I guess my feeling with corked bats is if a player is willing to take the risk of getting caught cheating by corking a bat there must be some benefit he feels he is receiving. Sometimes just believing that you have an advantage is a major benefit.

Brutus
09-23-2010, 05:31 PM
I may be wrong but don't all bats have to meat certain specs? Basically the length and weight have to be in a certain ration inches to ounces? If you went with a lighter bat you may have to shorten the length of your bat. Some hitters may be resistant to that.

I guess my feeling with corked bats is if a player is willing to take the risk of getting caught cheating by corking a bat there must be some benefit he feels he is receiving. Sometimes just believing that you have an advantage is a major benefit.

I believe the MLB ratio is 3.

In other words, the ounces have to be within 3 inches. It's either 3, 3.5 or 4, but it's within that range. So if a bat is 35 inches, it can't be less than 32 ounces. Something along those lines.

Big Klu
09-23-2010, 06:29 PM
I believe the MLB ratio is 3.

In other words, the ounces have to be within 3 inches. It's either 3, 3.5 or 4, but it's within that range. So if a bat is 35 inches, it can't be less than 32 ounces. Something along those lines.

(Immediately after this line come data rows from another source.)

(** Roll, pitch and yaw to first order in the vector part. *)
Definition quat2euler (q : Quat) : float * float * float :=
  let w := e0 q in let x := e1 q in let y := e2 q in let z := e3 q in
  let n := quat_norm2 q in
  (2 * (w * x + y * z) / n, 2 * (w * y - z * x) / n,
   2 * (w * z + x * y) / n)%float.

(** The three products rounded one by one and added from the first on. *)
Definition dot3 (r c : Vec3) : float :=
  (vx r * vx c + vy r * vy c + vz r * vz c)%float.

Definition matmul : Mat33 -> Mat34 -> Mat34 := matmul dot3.

Definition run : Command.t -> M (Store JointAngles) unit :=
  run contacts subphase_ticks stance_next_foot_location
      swing_next_foot_location clipped_first_order_filter
      inverse_kinematics euler2mat quat2euler dot3.

Definition step_gait :=
  step_gait contacts subphase_ticks stance_next_foot_location
            swing_next_foot_location.

(** A configuration, a command without events and a state to start from. *)
Definition config : Configuration.t :=
  Configuration.mk 0.01%float 10 2.0%float 1.2%float 2.0%float 0.3%float
    (mkMat34 (mkVec4 0.1 0.1 (-0.1) (-0.1))
             (mkVec4 (-0.09) 0.09 (-0.09) 0.09)
             (mkVec4 0 0 0 0))%float.

Definition command (activate trot hop : bool) (roll pitch : float)
    : Command.t :=
  Command.mk activate trot hop roll pitch 0.5%float (-0.16)%float.

Definition feet : Mat34 :=
  (mkMat34 (mkVec4 0.1 0.1 (-0.1) (-0.1))
           (mkVec4 (-0.09) 0.09 (-0.09) 0.09)
           (mkVec4 (-0.16) (-0.16) (-0.16) (-0.16)))%float.

Definition store (b : BehaviorState) (ticks : Z) (foot_locations : Mat34)
    (q : Quat) : Store JointAngles :=
  mkStore
    (State.mk b ticks foot_locations np_zeros_3_4 q 0%float 0%float
              (-0.16)%float)
    (Controller_init config) [].

Definition idle : Command.t := command false false false 0 0.
Definition trot_pressed : Command.t := command false true false 0 0.
Definition hop_pressed : Command.t := command false false true 0 0.
Definition activate_pressed : Command.t := command true false false 0.1 0.05.
Definition tilted : Command.t := command false false false 0.1 0.05.
Definition rolled : Command.t := command false false false 0.3 0.

(** Feet on the roll axis, a NaN quaternion, a non-unit quaternion. *)
Definition feet_on_x : Mat34 :=
  mkMat34 (mkVec4 0.1 0.1 (-0.1) (-0.1))%float np_zeros_4 np_zeros_4.

Definition nan_quat : Quat := mkVec4 nan nan nan nan.

Definition long_quat : Quat := mkVec4 1%float 1%float 0%float 0%float.

Definition run_all : list Command.t -> M (Store JointAngles) unit :=
  run_all contacts subphase_ticks stance_next_foot_location
          swing_next_foot_location clipped_first_order_filter
          inverse_kinematics euler2mat quat2euler dot3.

(** The configuration with no swing ticks, and with no yaw rate. *)
Definition config_no_swing : Configuration.t :=
  Configuration.mk (Configuration.dt config) 0
    (Configuration.max_yaw_rate config) (Configuration.max_stance_yaw config)
    (Configuration.max_stance_yaw_rate config)
    (Configuration.yaw_time_constant config)
    (Configuration.default_stance config).

Definition config_no_yaw : Configuration.t :=
  Configuration.mk (Configuration.dt config)
    (Configuration.swing_ticks config) 0%float
    (Configuration.max_stance_yaw config)
    (Configuration.max_stance_yaw_rate config)
    (Configuration.yaw_time_constant config)
    (Configuration.default_stance config).

(** The configuration whose default stance is 0.16 below the body. *)
Definition config_low : Configuration.t :=
  Configuration.mk (Configuration.dt config)
    (Configuration.swing_ticks config) (Configuration.max_yaw_rate config)
    (Configuration.max_stance_yaw config)
    (Configuration.max_stance_yaw_rate config)
    (Configuration.yaw_time_constant config) feet.

Definition store_with (c : Configuration.t) (b : BehaviorState) (ticks : Z)
    : Store JointAngles :=
  mkStore
    (State.mk b ticks feet np_zeros_3_4 identity_quat 0%float 0%float
              (-0.16)%float)
    (Controller_init c) [].

(** Quaternions that the first-order extraction reads as a roll of 0.8
    and of -0.8, beyond the tilt limit on either side. *)
Definition roll_quat : Quat := mkVec4 1%float 0.5%float 0%float 0%float.
Definition counter_roll_quat : Quat :=
  mkVec4 1%float (-0.5)%float 0%float 0%float.


End Standin.

(** * Properties *)

(** Unfolding of the three methods, one layer at a time. *)
Ltac unfold_run := unfold run, bind.
Ltac unfold_update_operating_state :=
  unfold update_operating_state, honored_event.
Ltac unfold_step_gait := unfold step_gait, range.

(** ** Scalars and tables *)

Example int_truediv_third : int_truediv 1 3 = Ok 0.3333333333333333%float.
Proof. reflexivity. Qed.

Example int_truediv_rounds_once :
  int_truediv (2 ^ 53 + 1) 1 = Ok 9007199254740992%float
  /\ int_truediv (2 ^ 53 + 3) (-1) = Ok (-9007199254740996)%float.
Proof. split; reflexivity. Qed.

Example int_truediv_signed_zero : int_truediv 0 (-5) = Ok neg_zero.
Proof. reflexivity. Qed.

Example int_truediv_exceptions :
  int_truediv 3 0 = Raise ZeroDivisionError
  /\ int_truediv (10 ^ 400) (10 ^ 90) = Raise OverflowError.
Proof. split; vm_compute; reflexivity. Qed.

Example float_truediv_by_zero :
  float_truediv 0.5 0 = Raise ZeroDivisionError
  /\ float_truediv 0.5 (-0) = Raise ZeroDivisionError
  /\ float_truediv 0.5 2 = Ok 0.25%float.
Proof. repeat split. Qed.

Example np_clip_examples :
  np_clip 1 (-0.4) 0.4 = 0.4%float
  /\ np_clip (-1) (-0.4) 0.4 = (-0.4)%float
  /\ np_clip 0.1 (-0.4) 0.4 = 0.1%float
  /\ np_clip infinity (-0.4) 0.4 = 0.4%float.
Proof. repeat split. Qed.



Lemma np_clip_nan (lo hi : float) : np_clip nan lo hi = nan.
Proof. reflexivity. Qed.

Lemma float_mul_nan_r (x : float) : (x * nan)%float = nan.
Proof.
  apply Prim2SF_inj. rewrite mul_spec.
  change (Prim2SF nan) with S754_nan.
  destruct (Prim2SF x); reflexivity.
Qed.

(** The dictionaries of the code hold exactly the entries of the tables of
    the specification. *)
Lemma mapping_refines_spec_table (e : EventKind) (s : BehaviorState) :
  mapping_of_event e !! s = spec_table e s.
Proof. destruct e, s; reflexivity. Qed.

Lemma dict_getitem_spec_table (e : EventKind) (s : BehaviorState) :
  dict_getitem (mapping_of_event e) s =
  match spec_table e s with
  | Some next => Ok next
  | None => Raise KeyError
  end.
Proof. unfold dict_getitem. rewrite mapping_refines_spec_table. reflexivity. Qed.

(** ** Comparisons of binary64 numbers *)

Lemma SFcompare_antisym (a b : spec_float) :
  SFcompare b a = option_map CompOpp (SFcompare a b).
Proof.
  destruct a as [sa | sa | | sa ma ea], b as [sb | sb | | sb mb eb]; simpl;
    try reflexivity;
    try (destruct sa; reflexivity); try (destruct sb; reflexivity);
    try (destruct sa, sb; reflexivity).
  destruct sa, sb; simpl; try reflexivity.
  - rewrite (Z.compare_antisym ea eb).
    destruct (ea ?= eb)%Z; simpl; try reflexivity.
    change (Pos.compare_cont Eq mb ma) with (Pos.compare mb ma).
    change (Pos.compare_cont Eq ma mb) with (Pos.compare ma mb).
    rewrite (Pos.compare_antisym ma mb).
    destruct (Pos.compare ma mb); reflexivity.
  - rewrite (Z.compare_antisym ea eb).
    destruct (ea ?= eb)%Z; simpl; try reflexivity.
    change (Pos.compare_cont Eq mb ma) with (Pos.compare mb ma).
    change (Pos.compare_cont Eq ma mb) with (Pos.compare ma mb).
    rewrite (Pos.compare_antisym ma mb). reflexivity.
Qed.

Lemma SFcompare_refl (a : spec_float) :
  a <> S754_nan -> SFcompare a a = Some Eq.
Proof.
  destruct a as [s | s | | s m e]; simpl; intros H; try congruence.
  - destruct s; reflexivity.
  - rewrite Z.compare_refl.
    assert (Hm : Pos.compare_cont Eq m m = Eq) by apply Pos.compare_refl.
    rewrite Hm. destruct s; reflexivity.
Qed.

Lemma float_leb_not_ltb (a x : float) :
  PrimFloat.leb a x = true -> PrimFloat.ltb x a = false.
Proof.
  rewrite FloatAxioms.leb_spec, FloatAxioms.ltb_spec. unfold SFleb, SFltb.
  rewrite (SFcompare_antisym (Prim2SF a) (Prim2SF x)).
  destruct (SFcompare (Prim2SF a) (Prim2SF x)) as [[]|]; simpl; congruence.
Qed.

Lemma float_leb_not_nan_r (a x : float) :
  PrimFloat.leb a x = true -> is_nan x = false.
Proof.
  rewrite FloatAxioms.leb_spec. unfold is_nan. rewrite FloatAxioms.eqb_spec. unfold SFleb, SFeqb.
  intros H. rewrite SFcompare_refl; [reflexivity|].
  intros Hx. rewrite Hx in H. destruct (Prim2SF a); discriminate.
Qed.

The drop in high school ball in Ohio according to the OHSAA is -3.

Brutus
09-23-2010, 06:39 PM
The drop in high school ball in Ohio according to the OHSAA is -3.

Yes, good point. I was able to find it for MLB and it's 3 1/2.

From the Collective Bargaining Agreement, Attachment 29:

1. Beginning with the 2007 season, and continuing until Official
Playing Rule 1.10 is amended, a bat used in a Major
League game shall not be less than 16/19th of an inch in
diameter at its thinnest part and the differential between a
bat’s length (in inches) and its weight (in ounces) shall not
be greater than positive 3 ½; provided, however, that a Player
who used a bat during the 2006 season which is not in
compliance with these specifications may continue to use
that bat until Official Playing Rule 1.10 is amended.